- _Exercise prompt_:
Print exactly the lines from the one containing "- eapply Forall_impl;" through the last line of the listing, both included.
Content starts
Lemma missing_meets inode r e :
  standard_attribute inode (q_attribute e) = None -> r (q_attribute e) = None -> equation_holds inode r e = false.
Proof.
  intros Hs Hr. unfold standard_attribute, equation_holds, attribute_value in *. pose proof (name_equals_true (q_attribute e)) as Hn.
  destruct (name_equals _ (str "name"%string)) eqn:E1; [discriminate|]. destruct (name_equals _ (str "size"%string)) eqn:E2; [discriminate|].
  destruct (name_equals _ (str "last_modified"%string)) eqn:E3; [discriminate|].
  rewrite !bool_decide_false in * by (intros E; apply Hn in E; congruence). now rewrite Hr.
Qed.

Section meaning.
Context {D : Type} `{SectorDeviceLaws D}.
Context (live : Z -> Prop) (fs0 : Fs D) (inode : Inode) (r : bytes -> option (Z * bytes)).
Context (Hok : fs_ok live fs0) (Hro : reads_ok fs0) (Hb : block_readable live fs0 (to_block (vol fs0) (in_run inode))).

(** [r] says what the attributes that [e] reads are. *)
Definition attr_known (e : QueryEquation) : Prop :=
  standard_attribute inode (q_attribute e) = None ->
  key_ok kTreeStringType (q_attribute e) /\ attr_is live fs0 inode (q_attribute e) (r (q_attribute e)).

Lemma match_equation_law fs e :
  settled live fs0 fs -> attr_known e -> equation_plain inode r e ->
  exists fs', match_equation fs inode e = (equation_holds inode r e, fs') /\ settled live fs0 fs'.
Proof.
  intros Hs Hk Hp. unfold match_equation.
  destruct (standard_attribute inode (q_attribute e)) as [[type d]|] eqn:E; [rewrite (standard_meets _ _ _ _ _ Hp E); eauto|].
  destruct (Hk E) as [Hn Ha].
  destruct (attr_stat_law live fs0 Hro fs inode _ _ Hs Hb Ha Hn) as (fs1 & -> & Hs1).
  destruct (r (q_attribute e)) as [[type d]|] eqn:Er; [|cbn [option_map]; rewrite (missing_meets _ _ _ E Er); eauto].
  cbn [option_map fst snd]. rewrite <- (stored_meets _ _ _ _ _ Hp E Er). pose proof (zlen_nonneg d).
  destruct (attr_read_law live fs0 Hro fs1 inode _ _ 0 (if zlen d <? kMaxQueryValue then zlen d else kMaxQueryValue) Hok Hs1 Hb Ha Hn)
    as (fs2 & -> & Hs2); [lia|unfold kMaxQueryValue; destruct (Z.ltb_spec (zlen d) 64); lia|].
  cbn [option_map snd]. exists fs2. split; [|exact Hs2]. do 2 f_equal. rewrite drop_0. unfold kMaxQueryValue, zlen.
  destruct (Z.ltb_spec (Z.of_nat (length d)) 64); [|reflexivity]. rewrite !take_ge by lia. reflexivity.
Qed.

Lemma eval_list_law {A} (eval : Fs D -> A -> bool * Fs D) combine holds (l : list A) :
  Forall (fun x => forall fs, settled live fs0 fs -> exists fs', eval fs x = (holds x, fs') /\ settled live fs0 fs') l ->
  forall fs acc, settled live fs0 fs ->
  exists fs', eval_list eval combine fs acc l = (fold_left (fun a x => combine a (holds x)) l acc, fs') /\ settled live fs0 fs'.
Proof.
  induction 1 as [|x l Hx Hl IH]; intros fs acc Hs; [eauto|]. cbn [eval_list fold_left].
  destruct (Hx fs Hs) as (fs1 & -> & Hs1). now apply IH.
Qed.

Lemma fold_and {A} (holds : A -> bool) l acc : fold_left (fun a x => a && holds x) l acc = acc && forallb holds l.
Proof. revert acc; induction l as [|x l IH]; intros acc; simpl; [now rewrite andb_true_r|]. now rewrite IH, andb_assoc. Qed.
Lemma fold_or {A} (holds : A -> bool) l acc : fold_left (fun a x => a || holds x) l acc = acc || existsb holds l.
Proof. revert acc; induction l as [|x l IH]; intros acc; simpl; [now rewrite orb_false_r|]. now rewrite IH, orb_assoc. Qed.

Definition understood (e : QueryEquation) : Prop := attr_known e /\ equation_plain inode r e.

Lemma eval_conj_law es :
  es <> [] -> Forall understood es -> forall fs, settled live fs0 fs ->
  exists fs', eval_conj inode fs es = (forallb (equation_holds inode r) es, fs') /\ settled live fs0 fs'.
Proof.
  intros Hne Hk fs Hs. destruct es as [|e es]; [congruence|]. apply Forall_cons in Hk as [He Hk].
  unfold eval_conj, eval_items. destruct (match_equation_law fs e Hs (proj1 He) (proj2 He)) as (fs1 & -> & Hs1).
  destruct (eval_list_law (fun fs e => match_equation fs inode e) andb (equation_holds inode r) es) with (fs := fs1)
    (acc := equation_holds inode r e) as (fs2 & -> & Hs2); auto.
  - eapply Forall_impl; [exact Hk|]. intros x [Hx Hp] fs' Hs'. now apply match_equation_law.
  - rewrite fold_and. eauto.
Qed.

Lemma eval_formula_law f :
  formula_ok f -> Forall (Forall understood) f -> forall fs, settled live fs0 fs ->
  exists fs', eval_formula inode fs f = (existsb (forallb (equation_holds inode r)) f, fs') /\ settled live fs0 fs'.
Proof.
  intros [Hne Hall] Hk fs Hs. destruct f as [|es f]; [congruence|].
  apply Forall_cons in Hk as [He Hk]. apply Forall_cons in Hall as [Hes Hall].
  unfold eval_formula, eval_items. destruct (eval_conj_law es Hes He fs Hs) as (fs1 & -> & Hs1).
  destruct (eval_list_law (eval_conj inode) orb (forallb (equation_holds inode r)) f) with (fs := fs1)
    (acc := forallb (equation_holds inode r) es) as (fs2 & -> & Hs2); auto.
  - apply Forall_forall. intros x Hx. rewrite Forall_forall in Hk, Hall. apply eval_conj_law; auto.
  - rewrite fold_or. eauto.
Qed.
End meaning.

(** Every query the parser accepts is well formed: at most 16 terms, which
    are the postfix form of a disjunction of non-empty conjunctions of
    equations, each within its buffers (an attribute of 1 to 255 bytes, a value
    of at most 64) and with a comparison as its operator. *)
Theorem parse_well_formed (text : bytes) (terms : list QueryTerm) :
  parse text = (true, terms) ->
  zlen terms <= kMaxQueryTerms /\ exists f, terms = postfix f /\ f <> [] /\ Forall conj_good f.
Proof. apply parse_result. Qed.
Content ends
- _Exercise result_:
  - eapply Forall_impl; [exact Hk|]. intros x [Hx Hp] fs' Hs'. now apply match_equation_law.
  - rewrite fold_and. eauto.
Qed.

Lemma eval_formula_law f :
  formula_ok f -> Forall (Forall understood) f -> forall fs, settled live fs0 fs ->
  exists fs', eval_formula inode fs f = (existsb (forallb (equation_holds inode r)) f, fs') /\ settled live fs0 fs'.
Proof.
  intros [Hne Hall] Hk fs Hs. destruct f as [|es f]; [congruence|].
  apply Forall_cons in Hk as [He Hk]. apply Forall_cons in Hall as [Hes Hall].
  unfold eval_formula, eval_items. destruct (eval_conj_law es Hes He fs Hs) as (fs1 & -> & Hs1).
  destruct (eval_list_law (eval_conj inode) orb (forallb (equation_holds inode r)) f) with (fs := fs1)
    (acc := forallb (equation_holds inode r) es) as (fs2 & -> & Hs2); auto.
  - apply Forall_forall. intros x Hx. rewrite Forall_forall in Hk, Hall. apply eval_conj_law; auto.
  - rewrite fold_or. eauto.
Qed.
End meaning.

(** Every query the parser accepts is well formed: at most 16 terms, which
    are the postfix form of a disjunction of non-empty conjunctions of
    equations, each within its buffers (an attribute of 1 to 255 bytes, a value
    of at most 64) and with a comparison as its operator. *)
Theorem parse_well_formed (text : bytes) (terms : list QueryTerm) :
  parse text = (true, terms) ->
  zlen terms <= kMaxQueryTerms /\ exists f, terms = postfix f /\ f <> [] /\ Forall conj_good f.
Proof. apply parse_result. Qed.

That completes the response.